* What to work on *
Write out again, exactly, the lines below starting at the one with "Definition ip_arg := arg_of v4addr." and ending at the one with "Definition str_arg := arg_of".

Stored data:

(* ===== verification/Ifchparse.v ===== *)
(** The command language of ndhc-ifch ([ifchd-parse.rl]) and the handling of a
    request ([execute_buffer], [ifchd.c: process_client_socket]).

    The two machines are written with the operators of [Ragel]; an action is named
    by a constructor and its code is a case of [ip4set_act] or [ifchd_act].  The
    local variables of the C function around a machine are a record. *)

From stdpp Require Import gmap.
From S2P Require Import Prelude Types World Ifchange Nl Netlink Ifset Ifchd Ragel.
Local Open Scope ragel_scope.

(** * The arguments of "ip4:" *)

Inductive ip4_action := XSt | IpEn | SnEn | BcEn.
#[export] Instance ip4_action_eq_dec : EqDecision ip4_action.
Proof. solve_decision. Defined.

Definition digit {A} : ragel A := RClass CDigit.
Definition rchar {A} (c : Z) : ragel A := RClass (CChar c).
Definition v4addr {A} : ragel A :=
  RRange 1 3 digit ⋅ rchar (ch ".") ⋅ RRange 1 3 digit ⋅ rchar (ch ".") ⋅
  RRange 1 3 digit ⋅ rchar (ch ".") ⋅ RRange 1 3 digit.

Definition ip4_nobc : ragel ip4_action :=
  RLeave (REnter XSt v4addr) IpEn ⋅ rchar (ch ",") ⋅ RLeave (REnter XSt v4addr) SnEn.
Definition ip4_bc : ragel ip4_action :=
  RLeave (REnter XSt v4addr) IpEn ⋅ rchar (ch ",") ⋅ RLeave (REnter XSt v4addr) SnEn ⋅
  rchar (ch ",") ⋅ RLeave (REnter XSt v4addr) BcEn.
Definition ipv4set_parser : ragel ip4_action := ip4_bc ∥ ip4_nobc.

Record ip4_locals := mk_ip4_locals {
  ip4_arg_start : Z;
  ip4_addr : list Z; ip4_subnet : list Z; ip4_bcast : list Z;
  have_ip : bool; have_subnet : bool; have_bcast : bool
}.
#[export] Instance ip4_locals_eta : Eta ip4_locals := fun r =>
  mk_ip4_locals (ip4_arg_start r) (ip4_addr r) (ip4_subnet r) (ip4_bcast r)
    (have_ip r) (have_subnet r) (have_bcast r).

(** The body that [IpEn], [SnEn] and [BcEn] share: the array [dst] afterwards, and
    whether the argument was copied. *)
Definition copy_arg (buf : list Z) (arg_start p : Z) (dst : list Z) : option (list Z * bool) :=
  let arg_len := p - arg_start in
  let fits := (0 <? arg_len) && (arg_len <? INET_ADDRSTRLEN) in
  dst ← (if fits then arg ← rd_range buf arg_start arg_len; wr_range dst 0 arg else Some dst);
  dst ← wr dst arg_len 0;
  Some (dst, fits).

Section Parse.
Context `{!IfchEnv}.

Definition ip4set_act (buf : list Z) (x : ip4_action) (p : Z) (l : ip4_locals)
  : CM (Z + ip4_locals) :=
  match x with
  | XSt => mret (inr (l <| ip4_arg_start := p |>))
  | IpEn =>
    r ← ub (copy_arg buf (ip4_arg_start l) p (ip4_addr l));
    mret (inr (l <| ip4_addr := r.1 |> <| have_ip := have_ip l || r.2 |>))
  | SnEn =>
    r ← ub (copy_arg buf (ip4_arg_start l) p (ip4_subnet l));
    mret (inr (l <| ip4_subnet := r.1 |> <| have_subnet := have_subnet l || r.2 |>))
  | BcEn =>
    r ← ub (copy_arg buf (ip4_arg_start l) p (ip4_bcast l));
    mret (inr (l <| ip4_bcast := r.1 |> <| have_ip := have_ip l || r.2 |>))
  end.

(** [input] are the characters from [p] to [pe]; all the machine reads is there.
    The arrays are not initialised in C; none is read before it is written. *)
Definition perform_ip4set (buf : list Z) (len : Z) : CM Z :=
  input ← ub (rd_range buf 0 len);
  let l := {| ip4_arg_start := 0; ip4_addr := zeros 16; ip4_subnet := zeros 16;
              ip4_bcast := zeros 16; have_ip := false; have_subnet := false; have_bcast := false |} in
  r ← exec (ip4set_act input) [ipv4set_parser] 0 input l;
  match r with
  | inl r => mret r
  | inr (rs, p, l) =>
    r ← (if p =? len then run_actions (ip4set_act input) (eof_actions rs) p l else mret (inr l));
    match r with
    | inl r => mret r
    | inr l =>
      if negb (final_any rs) then mret (-1)
      else if negb (have_ip l) then mret (-1)
      else if negb (have_subnet l) then mret (-1)
      else lift_ifset (perform_ip_subnet_bcast (ip4_addr l) (ip4_subnet l)
                         (if have_bcast l then Some (ip4_bcast l) else None))
    end
  end.

(** * The command language *)

Inductive ifchd_action := Reset | ArgSt | ArgEn | Dispatch | SetState (s : ifch_state).
#[export] Instance ifchd_action_eq_dec : EqDecision ifchd_action.
Proof. solve_decision. Defined.

Definition terminator : ragel ifchd_action := REnter Dispatch (rchar (ch ";")).
Definition arg_of (a : ragel ifchd_action) : ragel ifchd_action :=
  RLeave (REnter ArgSt a) ArgEn ⋅ terminator.
Definition v4comma : ragel ifchd_action := v4addr ⋅ rchar (ch ",").
Definition ip_arg := arg_of v4addr.
Definition ip4set_arg := arg_of (RRange 1 2 v4comma ⋅ v4addr).
Definition iplist_arg := arg_of (RStar v4comma ⋅ v4addr).
Definition str_arg := arg_of (RPlus (RClass (CNoneOf [ch ";"; 0]))).
Definition s32_arg := arg_of (RTimes 4 (RClass CExtend)).
Definition u16_arg := arg_of (RTimes 2 (RClass CExtend)).
Definition u8_arg := arg_of (RTimes 1 (RClass CExtend)).

(** ['name:' % { cl.state = s; }] *)
Definition keyword (name : string) (s : ifch_state) : ragel ifchd_action :=
  RLeave (RLit (chars name)) (SetState s).
Definition cmd_ip := keyword "routr:" STATE_ROUTER ⋅ ip_arg.
Definition cmd_ip4set := keyword "ip4:" STATE_IP4SET ⋅ ip4set_arg.
Definition cmd_iplist :=
  (keyword "dns:" STATE_DNS ∥ keyword "lpr:" STATE_LPRSVR ∥ keyword "ntp:" STATE_NTPSVR ∥
   keyword "wins:" STATE_WINS) ⋅ iplist_arg.
Definition cmd_str := (keyword "host:" STATE_HOSTNAME ∥ keyword "dom:" STATE_DOMAIN) ⋅ str_arg.
Definition cmd_s32 := keyword "tzone:" STATE_TIMEZONE ⋅ s32_arg.
Definition cmd_u16 := keyword "mtu:" STATE_MTU ⋅ u16_arg.
Definition cmd_u8 := keyword "ipttl:" STATE_IPTTL ⋅ u8_arg.
Definition cmd_none := keyword "carrier:" STATE_CARRIER ⋅ terminator.
Definition command : ragel ifchd_action :=
  cmd_ip ∥ cmd_ip4set ∥ cmd_iplist ∥ cmd_str ∥ cmd_s32 ∥ cmd_u16 ∥ cmd_u8 ∥ cmd_none.
Definition ifchd_parser : ragel ifchd_action := RPlus (REnter Reset command).

Record parse_locals := mk_parse_locals {
  arg_start : Z; arg_len : Z; tb : list Z; cmdf : Z
}.
#[export] Instance parse_locals_eta : Eta parse_locals := fun r =>
  mk_parse_locals (arg_start r) (arg_len r) (tb r) (cmdf r).

Definition set_state (s : ifch_state) : CM unit :=
  modify (fun w => w <| cl ::= fun c => c <| cl_state := s |> |>).

(** The [switch] of [Dispatch]; [None] is its default case. *)
Definition perform (s : ifch_state) (tb : list Z) (arg_len : Z) : option (CM Z) :=
  match s with
  | STATE_IP4SET => Some (perform_ip4set tb arg_len)
  | STATE_TIMEZONE => Some (perform_timezone tb arg_len)
  | STATE_ROUTER => Some (lift_ifset (perform_router tb arg_len))
  | STATE_DNS => Some (perform_dns tb arg_len)
  | STATE_LPRSVR => Some (perform_lprsvr tb arg_len)
  | STATE_HOSTNAME => Some (perform_hostname tb arg_len)
  | STATE_DOMAIN => Some (perform_domain tb arg_len)
  | STATE_IPTTL => Some (perform_ipttl tb arg_len)
  | STATE_MTU => Some (lift_ifset (perform_mtu tb arg_len))
  | STATE_NTPSVR => Some (perform_ntpsrv tb arg_len)
  | STATE_WINS => Some (perform_wins tb arg_len)
  | STATE_CARRIER => Some (lift_ifset perform_carrier)
  | STATE_NOTHING => None
  end.

Definition ifchd_act (buf : list Z) (x : ifchd_action) (p : Z) (l : parse_locals)
  : CM (Z + parse_locals) :=
  match x with
  | Reset => set_state STATE_NOTHING;; mret (inr l)
  | SetState s => set_state s;; mret (inr l)
  | ArgSt => mret (inr (l <| arg_start := p |>))
  | ArgEn =>
    let al := p - arg_start l in
    if (al <? 0) || (MAX_BUF - 1 <? al) then mret (inl (-99))
    else
      arg ← ub (rd_range buf (arg_start l) al);
      t ← ub (wr_range (tb l) 0 arg);
      t ← ub (wr t al 0);
      mret (inr (l <| arg_len := al |> <| tb := t |>))
  | Dispatch =>
    s ← gets (fun w => cl_state (cl w));
    match perform s (tb l) (arg_len l) with
    | None => mret (inl (-99))
    | Some m =>
      pr ← m;
      if pr =? -99 then mret (inl (-99))
      else mret (inr (l <| arg_len := 0 |> <| cmdf := Z.lor (cmdf l) pr |>))
    end
  end.

(** -99: the request is invalid; -1: a command failed; 0: all succeeded.  [newbuf]
    is the string received, the machine runs on the characters of [buf]. *)
Definition execute_buffer (newbuf : list Z) : CM Z :=
  old ← gets (fun w => ibuf (cl w));
  old ← ub (cstr old);
  let buf := old ++ newbuf in
  if 2 * MAX_BUF <=? zlen buf then mret (-99)
  else
    let init_siz := zlen buf in
    let l := {| arg_start := 0; arg_len := 0; tb := zeros (Z.to_nat MAX_BUF); cmdf := 0 |} in
    r ← exec (ifchd_act buf) [ifchd_parser] 0 buf l;
    match r with
    | inl r => mret r
    | inr (rs, p, l) =>
      let bytes_left := init_siz - p in
      r ← (if 0 <? bytes_left then
             let rest := drop (Z.to_nat p) buf in
             ib ← gets (fun w => ibuf (cl w));
             ib ← ub (snprintf_s ib MAX_BUF rest);
             modify (fun w => w <| cl ::= fun c => c <| ibuf := ib |> |>);;
             mret (2 * MAX_BUF <=? zlen rest)
           else mret false);
      if r : bool then mret (-99)
      else if negb (final_any rs) then mret (-99)
      else mret (if cmdf l =? 0 then 0 else -1)
    end.

(** * Requests *)

Definition inform_execute (c : Z) : CM unit :=
  cemit (CReply c);;
  r ← cask ch_reply;
  if r =? 0 then exit EXIT_SUCCESS
  else if r <? 0 then suicide "inform_execute: error writing to ifch -> ndhc socket"
  else mret tt.

Definition process_client_socket : CM unit :=
  r ← cask ch_recv;
  match r with
  | ReadAgain => mret tt
  | ReadFails => suicide "process_client_socket: error reading from ndhc -> ifch socket"
  | ReadData data =>
    let data := take (Z.to_nat (MAX_BUF - 1)) (List.map u8 data) in
    if zlen data =? 0 then exit EXIT_SUCCESS
    else
      ebr ← execute_buffer (until_nul data);
      if ebr <? 0 then
        inform_execute (ch "-");;
        if ebr =? -99 then suicide "process_client_socket: received invalid commands" else mret tt
      else inform_execute (ch "+")
  end.
End Parse.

* Written reply *
Definition ip_arg := arg_of v4addr.
Definition ip4set_arg := arg_of (RRange 1 2 v4comma ⋅ v4addr).
Definition iplist_arg := arg_of (RStar v4comma ⋅ v4addr).
Definition str_arg := arg_of (RPlus (RClass (CNoneOf [ch ";"; 0]))).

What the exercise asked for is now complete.